Deloitte, Autonomy’s auditor, emerged tarnished, too. In September 2020 the nationwide accounting watchdog fined it a record-breaking £15m ($20m) for “severe and serial failures” in its audit. Amongst them was accepting Autonomy’s description of $28m in prices for hardware it bought as a gross sales and advertising and marketing expense. Two of the audit agency’s then-partners, Richard Knights and Nigel Mercer, have been handed private fines of £500,000 and £250,000.

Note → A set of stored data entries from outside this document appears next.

(** [placeOrder]: [generateKalshiAuthHeaders] throws before anything is
    sent when no private key is configured. *)
Definition placeOrder (ticker : option string) (side : ContractSide)
    (action : string) (count : Q) (price : Z) (type : string)
  : Fetched OrderResult * list Order.t :=
  let orderPayload := orderPayload ticker side action count price type in
  if String.eqb (privateKey CONFIG) "" then
    (Threw "Kalshi private key not configured"%string, [])
  else (send orderPayload, [orderPayload]).

(** The message of the TypeError of reading [kalshi.prices.up] or
    [kalshi.prices.down] on a snapshot that has no [prices]. *)
Definition noPricesMessage (side : ContractSide) : string :=
  match side with
  | yes_side => "Cannot read properties of undefined (reading 'up')"
  | no_side => "Cannot read properties of undefined (reading 'down')"
  end.

Definition executeTradeIfNeeded (now : Z) (recommendation : Decision.t)
    (kalshi : Snapshot.t) (spotPrice : option Q) (st : TradeState) : Outcome :=
  if negb (autoTrade CONFIG) then
    {| returned := None; state := st; sent := [] |}
  else
    match Decision.action recommendation with
    | NO_TRADE => {| returned := None; state := st; sent := [] |}
    | ENTER =>
        let side :=
          match Decision.side recommendation with
          | Some UP => yes_side
          | _ => no_side
          end in
        match kalshi with
        | Snapshot.NotOk _ _ =>
            {| returned := Some (Failure (noPricesMessage side));
               state := st; sent := [] |}
        | Snapshot.Ok k =>
            let quote :=
              match side with
              | yes_side => Prices.up (Snapshot.prices k)
              | no_side => Prices.down (Snapshot.prices k)
              end in
            let priceDecimal := quote in
            let priceCents := round (times100 priceDecimal) in
            let (orderResult, orders) :=
              placeOrder (Snapshot.ticker k) side "buy"
                         (maxPositionSize CONFIG) priceCents "limit" in
            match orderResult with
            | Threw message =>
                {| returned := Some (Failure message); state := st;
                   sent := orders |}
            | Got order =>
                let position :=
                  {| side := side; count := maxPositionSize CONFIG;
                     entryPrice := quote; entryTime := now;
                     entrySpotPrice := spotPrice |} in
                {| returned := Some (Success order position);
                   state := {| lastTradeTimestamp := now;
                               currentPosition := Some position |};
                   sent := orders |}
            end
        end
    end.

(** Lines 313 to 320: the quotes of the snapshot, the edge, the decision
    and the trade of one round. *)
Definition marketUpOf (kalshi : Snapshot.t) : option Q :=
  match kalshi with
  | Snapshot.Ok k => Prices.up (Snapshot.prices k)
  | Snapshot.NotOk _ _ => None
  end.

Definition marketDownOf (kalshi : Snapshot.t) : option Q :=
  match kalshi with
  | Snapshot.Ok k => Prices.down (Snapshot.prices k)
  | Snapshot.NotOk _ _ => None
  end.

Record Round : Type := mkRound {
  edge : Edge.t;
  rec : Decision.t;
  trade : Outcome
}.

Definition round_ (now : Z) (timeLeftMin adjustedUp adjustedDown : Q)
    (kalshi : Snapshot.t) (lastPrice : option Q) (st : TradeState) : Round :=
  let marketUp := marketUpOf kalshi in
  let marketDown := marketDownOf kalshi in
  let edge := computeEdge adjustedUp adjustedDown marketUp marketDown in
  let rec :=
    decide timeLeftMin (Edge.edgeUp edge) (Edge.edgeDown edge)
           (Some adjustedUp) (Some adjustedDown) in
  let tradeResult := executeTradeIfNeeded now rec kalshi lastPrice st in
  {| edge := edge; rec := rec; trade := tradeResult |}.

End Trade.

(** Line 365, the signal of the screen and of the CSV row. *)
Definition signal (rec : Decision.t) : string :=
  match Decision.action rec with
  | ENTER =>
      match Decision.side rec with Some UP => "BUY YES" | _ => "BUY NO" end
  | NO_TRADE => "NO TRADE"
  end.

(** Lines 447 and 453, the [signal] and [best_edge] keys of the JSON
    signal. *)
Definition jsonSignal_signal (rec : Decision.t) : string :=
  match Decision.action rec with
  | ENTER =>
      match Decision.side rec with Some UP => "BUY_YES" | _ => "BUY_NO" end
  | NO_TRADE => "NO_TRADE"
  end.

Definition jsonSignal_best_edge (rec : Decision.t) (edge : Edge.t) : option Q :=
  match Decision.action rec with
  | ENTER =>
      match Decision.side rec with
      | Some UP => Edge.edgeUp edge
      | _ => Edge.edgeDown edge
      end
  | NO_TRADE => None
  end.

(** Lines 374 to 380, the colour of the time left. *)
Inductive Colour : Type := green | yellow | red | reset.

Definition timeColor (timeLeftMin : Q) : Colour :=
  if Js.ge timeLeftMin 40 && Qle_bool timeLeftMin 60 then green
  else if Js.ge timeLeftMin 20 && Js.lt timeLeftMin 40 then yellow
  else if Js.ge timeLeftMin 0 && Js.lt timeLeftMin 20 then red
  else reset.

End Main.

(** ** More of the runtime: division, decimal digits, slices, sorting *)

Module JsLib.

(** [a / d] for a finite divisor [d]; a zero divisor is [+0]. *)
Definition div (a : Js.number) (d : Q) : Js.number :=
  match a with
  | Js.NaN => Js.NaN
  | Js.Inf s => Js.Inf (xorb s (Js.lt d 0))
  | Js.Fin x =>
      if Qeq_bool d 0 then
        (if Qeq_bool x 0 then Js.NaN else Js.Inf (Js.lt x 0))
      else Js.Fin (x / d)
  end.

(** [String(n)] for an integer [n >= 0]. *)
Definition decimal (n : Z) : string :=
  NilZero.string_of_uint (N.to_uint (Z.to_N n)).

(** [s.padStart(2, "0")] *)
Definition padStart2 (s : string) : string :=
  match String.length s with
  | O => ("00" ++ s)%string
  | S O => ("0" ++ s)%string
  | _ => s
  end.

(** [a.slice(-n)] for [n >= 0]: the last [n] elements, or all of them. *)
Definition lastN {A : Type} (n : nat) (a : list A) : list A :=
  skipn (List.length a - n) a.

(** [a.sort(compare)], which is stable: an element goes before the first
    element of the sorted rest that it does not compare greater than.  A
    comparison that yields NaN, here [None], counts as 0. *)
Section Sort.
Variable A : Type.
Variable compare : A -> A -> option Q.

Definition greater (x y : A) : bool :=
  match compare x y with Some c => Js.gt c 0 | None => false end.
Lemma get_name_with_year_fresh env c h :
  _name_with_year c = None ->
  get_name_with_year env c h =
  match try_names (names_to_try c) env c h with
  | (Ok (Some full), c', h') => (Ok full, c', h')
  | (Ok None, c', h') => (Ok (name c), with_name_with_year (name c) c', h')
  | (Raise e, c', h') => (Raise e, c', h')
  end.
Proof.
  intros H. unfold get_name_with_year, bind, get_self. rewrite H.
  destruct (try_names (names_to_try c) env c h) as [[[[full|]|e] c'] h'];
    reflexivity.
Qed.

(** [get_name_with_year] always returns; it leaves the object with a cached
    name and otherwise unchanged, and asks only the metadata service. *)
Lemma get_name_with_year_frame env c h :
  exists full k,
    get_name_with_year env c h =
    (Ok full, with_name_with_year full c,
     h ++ queries (firstn k (names_to_try c)))
    \/ (_name_with_year c = Some full /\
        get_name_with_year env c h = (Ok full, c, h)).
Proof.
  destruct (_name_with_year c) as [full|] eqn:E.
  - exists full, 0. right. split; [reflexivity|].
    now apply get_name_with_year_cached.
  - rewrite (get_name_with_year_fresh _ _ _ E).
    destruct (try_names_frame env c (names_to_try c) h) as (found & k & ->).
    destruct found as [full|].
    + exists full, k. now left.
    + exists (name c), k. now left.
Qed.

Lemma seasons_unfold env c h :
  seasons env c h =
  match page env c h with
  | (Ok p, c1, h1) =>
      match get_name_with_year env c1 h1 with
      | (Ok full, c2, h2) =>
          (build_seasons (url c2) full
             (findall season_re (remove_some_js_comments env p)), c2, h2)
      | (Raise e, c2, h2) => (Raise e, c2, h2)
      end
  | (Raise e, c1, h1) => (Raise e, c1, h1)
  end.
Proof.
  unfold seasons, bind, ask, get_self, lift.
  destruct (page env c h) as [[[p|e] c1] h1]; [|reflexivity].
  destruct (get_name_with_year env c1 h1) as [[[full|e] c2] h2]; reflexivity.
Qed.

Lemma client_gets_app h1 h2 :
  client_gets (h1 ++ h2) = client_gets h1 ++ client_gets h2.
Proof. apply flat_map_app. Qed.

Lemma client_gets_queries names : client_gets (queries names) = [].
Proof. induction names; simpl; auto. Qed.

Ltac kept :=
  do 2 eexists; (split; [reflexivity|]); repeat split; assumption.

(** Once the page is cached, no method fetches it again or replaces it. *)
Lemma call_keeps_page env k c h p :
  _page c = Some p ->
  exists c' h',
    call k env c h = (Ok tt, c', h') /\
    _page c' = Some p /\ url c' = url c /\ client_gets h' = client_gets h.
Proof.
  intros Hp.
  assert (Hname : exists r c' h',
    get_name_with_year env c h = (r, c', h') /\
    _page c' = Some p /\ url c' = url c /\ client_gets h' = client_gets h).
  { destruct (get_name_with_year_frame env c h) as (full & n & [E|[_ E]]);
      rewrite E; eexists; eexists; eexists; (split; [reflexivity|]).
    - repeat split; [exact Hp|].
      now rewrite client_gets_app, client_gets_queries, app_nil_r.
    - repeat split; exact Hp. }
  destruct k; simpl; unfold discard.
  - rewrite (page_cached _ _ _ _ Hp). kept.
  - rewrite seasons_unfold, (page_cached _ _ _ _ Hp).
    destruct Hname as (r & c' & h' & -> & H1 & H2 & H3).
    destruct r; simpl; kept.
  - unfold advancement, bind. rewrite (page_cached _ _ _ _ Hp). simpl. kept.
  - unfold correspondence, bind. rewrite (page_cached _ _ _ _ Hp). simpl.
    kept.
  - unfold synopsis, bind. rewrite (page_cached _ _ _ _ Hp). simpl. kept.
  - destruct Hname as (r & c' & h' & -> & H1 & H2 & H3). simpl. kept.
Qed.

Lemma call_all_keeps_page env l : forall c h p,
  _page c = Some p ->
  exists c' h',
    call_all l env c h = (Ok tt, c', h') /\
    _page c' = Some p /\ url c' = url c /\ client_gets h' = client_gets h.
Proof.
  induction l as [|k l IH]; intros c h p Hp.
  - exists c, h. simpl. unfold ret. auto.
  - simpl. unfold bind.
    destruct (call_keeps_page env k c h p Hp) as (c1 & h1 & -> & H1 & H2 & H3).
    destruct (IH c1 h1 p H1) as (c2 & h2 & -> & H4 & H5 & H6).
    exists c2, h2. repeat split; congruence.
Qed.

(** ** C1: the page is fetched once *)

(** C1, as stated, fails: when the request of the first call raises, the
    call returns no string and caches nothing, and the second call sends the
    same request again. *)
Lemma C1_counterexample :
  _page naruto = None /\
  page (serve unreachable (found_records [])) naruto []
  = (Raise TransportError, naruto, [ClientGet naruto_url]) /\
  page (serve unreachable (found_records [])) naruto [ClientGet naruto_url]
  = (Raise TransportError, naruto,
     [ClientGet naruto_url; ClientGet naruto_url]).
Proof. repeat split. Qed.

(** C1, amended. On an entity whose page is not cached yet, as the
    constructor leaves it, [page] makes exactly one request, a GET of the
    canonical URL of the entity. When the request is answered, [page]
    returns the body of a successful answer and the empty string for any
    other, without raising, and caches what it returns. From then on, after
    any calls of the public methods, [page] returns the same string, leaves
    the object as it is and makes no request, and no call has fetched
    through the client again. *)
Theorem C1_page_fetch_once env c h :
  _page c = None ->
  snd (page env c h) = h ++ [ClientGet (url c)] /\
  forall response,
    client_get env h (url c) = Ok response ->
    exists p c',
      page env c h = (Ok p, c', h ++ [ClientGet (url c)]) /\
      p = (if is_success response then text response else []) /\
      _page c' = Some p /\
      forall (later : list Call),
      exists c'' h'',
        call_all later env c' (h ++ [ClientGet (url c)]) = (Ok tt, c'', h'') /\
        page env c'' h'' = (Ok p, c'', h'') /\
        client_gets h'' = client_gets h ++ [url c].
Proof.
  intros Hfresh. rewrite (page_fresh _ _ _ Hfresh). split.
  - now destruct (client_get env h (url c)).
  - intros response ->. cbv zeta.
    eexists. eexists. split; [reflexivity|]. split; [reflexivity|].
    split; [reflexivity|]. intros later.
    match goal with |- context [with_page ?p c] => set (q := p) end.
    destruct (call_all_keeps_page env later (with_page q c)
                (h ++ [ClientGet (url c)]) q eq_refl)
      as (c'' & h'' & E & H1 & H2 & H3).
    exists c'', h''. split; [exact E|]. split.
    + now apply page_cached.
    + rewrite H3, client_gets_app. reflexivity.
Qed.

Regardless of its victory, HP hardly emerged smelling of roses. Through the trial Léo Apotheker, its chief govt on the time of the acquisition, admitted to not having learn Autonomy’s most up-to-date monetary experiences earlier than shopping for it. Nor had he learn the due-diligence report ready by KPMG, HP’s advisers; not being a chartered accountant, he mentioned, he “wouldn't have been in a position so as to add any worth”. (His chief monetary officer had not learn it both.) Quickly after the acquisition, Mr Apotheker was sacked.

The case shines a highlight on Britain’s extradition treaty with America. Signed in 2003 within the aftermath of the terrorist assaults of September 2001, it has since come beneath hearth for being overly beneficial to American prosecutors. Mr Lynch is interesting in opposition to his extradition, arguing that as a British citizen whose firm was headquartered in Cambridge and listed on the London Inventory Alternate (LSE), he ought to be tried for any prison costs in Britain. MPs are disquieted, too. Tom Tugendhat, a Tory management hopeful, has known as for the treaty to be “rebalanced”.

The end result casts a pall over Britain’s tech scene, the place Mr Lynch is just not solely probably the most profitable latest exponent but additionally a key investor. Invoke Capital, the venture-capital fund he arrange after promoting Autonomy, is the one one in Europe to have its personal in-house R&D division, which it has used to spice up early-stage companies engaged on artificial-intelligence and machine-learning applied sciences. The primary such funding, Darktrace, a cyber-security agency, floated on the LSE in April final yr. None of this excuses fraud, which Britain’s courts have determined Mr Lynch is responsible of. However others moreover him shall be sorry about that.